■ WHAT TO DO ■
Lines below starting with the line with "i + N.of_nat j)." and going on through the line with "as Habs; [|done]." must be output exactly; the rest of the records must be left out.
[[ PROVIDED MATERIAL open ]]
(** * libc_pointcloud: the metadata linker and the raster converter

    A shallow embedding of [wa_metadata.py] and [wb_laz2tif.py].

    Python strings are [string]s (bytes; every delimiter the code looks for is
    ASCII, so prefix tests, splitting and replacement agree with Python's on
    UTF-8 text).  Table cells and dynamically typed arguments are [pyval]s.
    The operating system, the clock and the PDAL engine are external: the
    converter is written against the interface [Host] and a small
    state-and-exception monad over it. *)

From stdpp Require Import gmap strings list fin_maps pretty.
From Stdlib Require Import ZArith String Ascii Lia Permutation.

Open Scope string_scope.

(** ** Python's [str] methods and [os.path] (posixpath) *)

Module Py.

(** [s.startswith(pre)] *)
Fixpoint startswith (s pre : string) {struct pre} : bool :=
  match pre with
  | EmptyString => true
  | String a pre' =>
      match s with
      | EmptyString => false
      | String b s' => if Ascii.eqb a b then startswith s' pre' else false
      end
  end.

(** [s.endswith(suf)] *)
Fixpoint endswith (s suf : string) : bool :=
  if String.eqb s suf then true
  else match s with
       | EmptyString => false
       | String _ s' => endswith s' suf
       end.

(** [s.split(sep)[0]] for a non-empty [sep]: the text before the first
    occurrence of [sep], the whole of [s] when there is none. *)
Fixpoint split_head (s sep : string) : string :=
  if startswith s sep then EmptyString
  else match s with
       | EmptyString => EmptyString
       | String c s' => String c (split_head s' sep)
       end.
Lemma check_buckets_spec (i : N) (bs : list bucket_list) (count : N) (t : hash_set) (h : heap) :
  hashable (bs ≫= list_elements) → bs ≫= list_elements = [] ∨ bucket_count t ≠ 0 →
  ∃ r, check_buckets i bs count (t, h) = Returns r (t, h) ∧
    ((∀ j b x, bs !! j = Some b → x ∈ list_elements b →
        ∃ hv, m_hasher x = inr hv ∧ hv mod bucket_count t = i + N.of_nat j) →
     r = Some (count + N.of_nat (length (bs ≫= list_elements)))) ∧
    (∀ c, r = Some c →
     ∀ j b x, bs !! j = Some b → x ∈ list_elements b →
       ∃ hv, m_hasher x = inr hv ∧ hv mod bucket_count t = i + N.of_nat j).
Proof.
  revert i count. induction bs as [|b bs IH]; intros i count Hh Hbc.
  - exists (Some count). split; [done|]. split.
    + intros _. cbn. f_equal. lia.
    + intros c _ j b x Hj. done.
  - rewrite bind_cons in Hh, Hbc. cbn [HashSet.check_buckets]. unfold mbind, M_bind.
    destruct (check_bucket_spec i (list_elements b) count t h) as (r & -> & Hall & Hsome).
    { intros x Hx. apply Hh, elem_of_app. by left. }
    { destruct Hbc as [Hnil|Hbc]; [left; by apply app_eq_nil in Hnil as [? _]|by right]. }
    destruct r as [count'|].
    + destruct (IH (i + 1) count') as (r & Hr & Hall' & Hsome').
      { intros x Hx. apply Hh, elem_of_app. by right. }
      { destruct Hbc as [Hnil|Hbc]; [left; by apply app_eq_nil in Hnil as [_ ?]|by right]. }
      exists r. split; [done|]. split.
      * intros Hp. rewrite Hall'.
        -- rewrite bind_cons, length_app.
           assert (Some count' = Some (count + N.of_nat (length (list_elements b)))) as [= ->].
           { apply Hall. intros x Hx. destruct (Hp 0%nat b x eq_refl Hx) as (hv & ? & ?).
             exists hv. split; [done|]. lia. }
           f_equal. lia.
        -- intros j c x Hj Hx. destruct (Hp (S j) c x Hj Hx) as (hv & ? & ?).
           exists hv. split; [done|]. lia.
      * intros c Hc j c' x Hj Hx. destruct j as [|j].
        -- injection Hj as <-. destruct (Hsome count' eq_refl x Hx) as (hv & ? & ?).
           exists hv. split; [done|]. lia.
        -- destruct (Hsome' c Hc j c' x Hj Hx) as (hv & ? & ?).
           exists hv. split; [done|]. lia.
    + exists None. split; [done|]. split; [|done].
      intros Hp. exfalso. assert (@None N = Some (count + N.of_nat (length (list_elements b))))
        as Habs; [|done].
      apply Hall. intros x Hx. destruct (Hp 0%nat b x eq_refl Hx) as (hv & ? & ?).
      exists hv. split; [done|]. lia.
Qed.

Lemma traverse_count_steps (fuel : nat) (t : hash_set) (it : iterator) (xs : list T) :
  traverse fuel t it = Some xs → count_steps fuel t it = Some (N.of_nat (length xs)).
Proof.
  revert it xs. induction fuel as [|fuel IH]; intros it xs; cbn [traverse count_steps];
    case_bool_decide; try done; try (by intros [= <-]).
  destruct (dereference t it) as [x|]; [|done]. cbn.
  destruct (increment t it) as [it'|]; [|done]. cbn.
  destruct (traverse fuel t it') as [xs'|] eqn:Htr; [|done]. cbn.
  intros [= <-]. rewrite (IH it' xs' Htr). cbn. f_equal. lia.
Qed.

Lemma size_class_lookup (t : hash_set) :
  bucket_count t ≤ largest_size →
  ∃ s, table_sizes !! get_size_index t = Some s ∧
       (bucket_count t = s ↔ bucket_count t ∈ table_sizes).
Proof.
  intros Hle. destruct (get_size_from_hint_total (bucket_count t) Hle) as [s Hs].
  unfold HashSet.get_size_from_hint in Hs. unfold HashSet.get_size_index.
  destruct (table_sizes !! lower_bound table_sizes (bucket_count t)) as [s'|] eqn:Hlk; [|done].
  injection Hs as ->. exists s. split; [done|]. split.
  - intros ->. apply list_elem_of_lookup. eauto.
  - intros Hin. pose proof (lower_bound_elem _ _ table_sizes_ascending Hin). congruence.
Qed.

Lemma placed_from_zero (t : hash_set) :
  placed t ↔
  ∀ j b x, m_container t !! j = Some b → x ∈ list_elements b →
    ∃ hv, m_hasher x = inr hv ∧ hv mod bucket_count t = 0 + N.of_nat j.
Proof.
  split; intros Hp j b x Hj Hx; destruct (Hp j b x Hj Hx) as (hv & ? & ?);
    exists hv; (split; [done|lia]).
Qed.

(** What [sanity_check] tests, on a table that agrees with the free store
    and on whose elements the hasher does not throw. *)
Lemma sanity_check_returns (t : hash_set) (h : heap) :
  heap_wf (t, h) → hashable (elements t) → bucket_count t ≤ largest_size →
  ∃ b, sanity_check (t, h) = Returns b (t, h) ∧
    (b = true ↔
     placed t ∧ m_n_elements t = N.of_nat (length (elements t)) ∧
     bucket_count t ∈ table_sizes).
Proof.
  intros Hwf Hh Hle.
  unfold HashSet.sanity_check, mbind, M_bind, get_this, mret, M_ret. cbn [fst snd].
  destruct (check_buckets_spec 0 (m_container t) 0 t h Hh) as (r & -> & Hall & Hsome).
  { destruct (decide (bucket_count t = 0)) as [Hz|Hbc]; [left|by right].
    by apply no_buckets_no_elements. }
  destruct r as [count|].
  - pose proof (proj2 (placed_from_zero t) (Hsome count eq_refl)) as Hpl.
    assert (Some count = Some (0 + N.of_nat (length (elements t)))) as [= ->].
    { apply Hall. by apply placed_from_zero. }
    rewrite N.add_0_l.
    case_bool_decide as Hc.
    { exists false. split; [done|]. split; [done|]. intros (_ & Hn & _). by rewrite Hn in Hc. }
    destruct (size_class_lookup t Hle) as (s & -> & Hs).
    case_bool_decide as Hbc.
    { exists false. split; [done|]. split; [done|]. intros (_ & _ & Hin).
      by apply Hs in Hin. }
    rewrite (traverse_count_steps _ _ _ _ (traverse_elements t h _ Hwf (le_n _))).
    rewrite bool_decide_eq_false_2 by (intros Hne; by apply Hne).
    exists true. split; [done|]. split; [|done]. intros _.
    split; [done|]. split; [done|]. by apply Hs.
  - exists false. split; [done|]. split; [done|]. intros (Hpl & _).
    apply placed_from_zero in Hpl. by specialize (Hall Hpl).
Qed.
[[ PROVIDED MATERIAL closed ]]
■ REPLY ■
       ∃ hv, m_hasher x = inr hv ∧ hv mod bucket_count t = i + N.of_nat j).
Proof.
  revert i count. induction bs as [|b bs IH]; intros i count Hh Hbc.
  - exists (Some count). split; [done|]. split.
    + intros _. cbn. f_equal. lia.
    + intros c _ j b x Hj. done.
  - rewrite bind_cons in Hh, Hbc. cbn [HashSet.check_buckets]. unfold mbind, M_bind.
    destruct (check_bucket_spec i (list_elements b) count t h) as (r & -> & Hall & Hsome).
    { intros x Hx. apply Hh, elem_of_app. by left. }
    { destruct Hbc as [Hnil|Hbc]; [left; by apply app_eq_nil in Hnil as [? _]|by right]. }
    destruct r as [count'|].
    + destruct (IH (i + 1) count') as (r & Hr & Hall' & Hsome').
      { intros x Hx. apply Hh, elem_of_app. by right. }
      { destruct Hbc as [Hnil|Hbc]; [left; by apply app_eq_nil in Hnil as [_ ?]|by right]. }
      exists r. split; [done|]. split.
      * intros Hp. rewrite Hall'.
        -- rewrite bind_cons, length_app.
           assert (Some count' = Some (count + N.of_nat (length (list_elements b)))) as [= ->].
           { apply Hall. intros x Hx. destruct (Hp 0%nat b x eq_refl Hx) as (hv & ? & ?).
             exists hv. split; [done|]. lia. }
           f_equal. lia.
        -- intros j c x Hj Hx. destruct (Hp (S j) c x Hj Hx) as (hv & ? & ?).
           exists hv. split; [done|]. lia.
      * intros c Hc j c' x Hj Hx. destruct j as [|j].
        -- injection Hj as <-. destruct (Hsome count' eq_refl x Hx) as (hv & ? & ?).
           exists hv. split; [done|]. lia.
        -- destruct (Hsome' c Hc j c' x Hj Hx) as (hv & ? & ?).
           exists hv. split; [done|]. lia.
    + exists None. split; [done|]. split; [|done].
      intros Hp. exfalso. assert (@None N = Some (count + N.of_nat (length (list_elements b))))
        as Habs; [|done].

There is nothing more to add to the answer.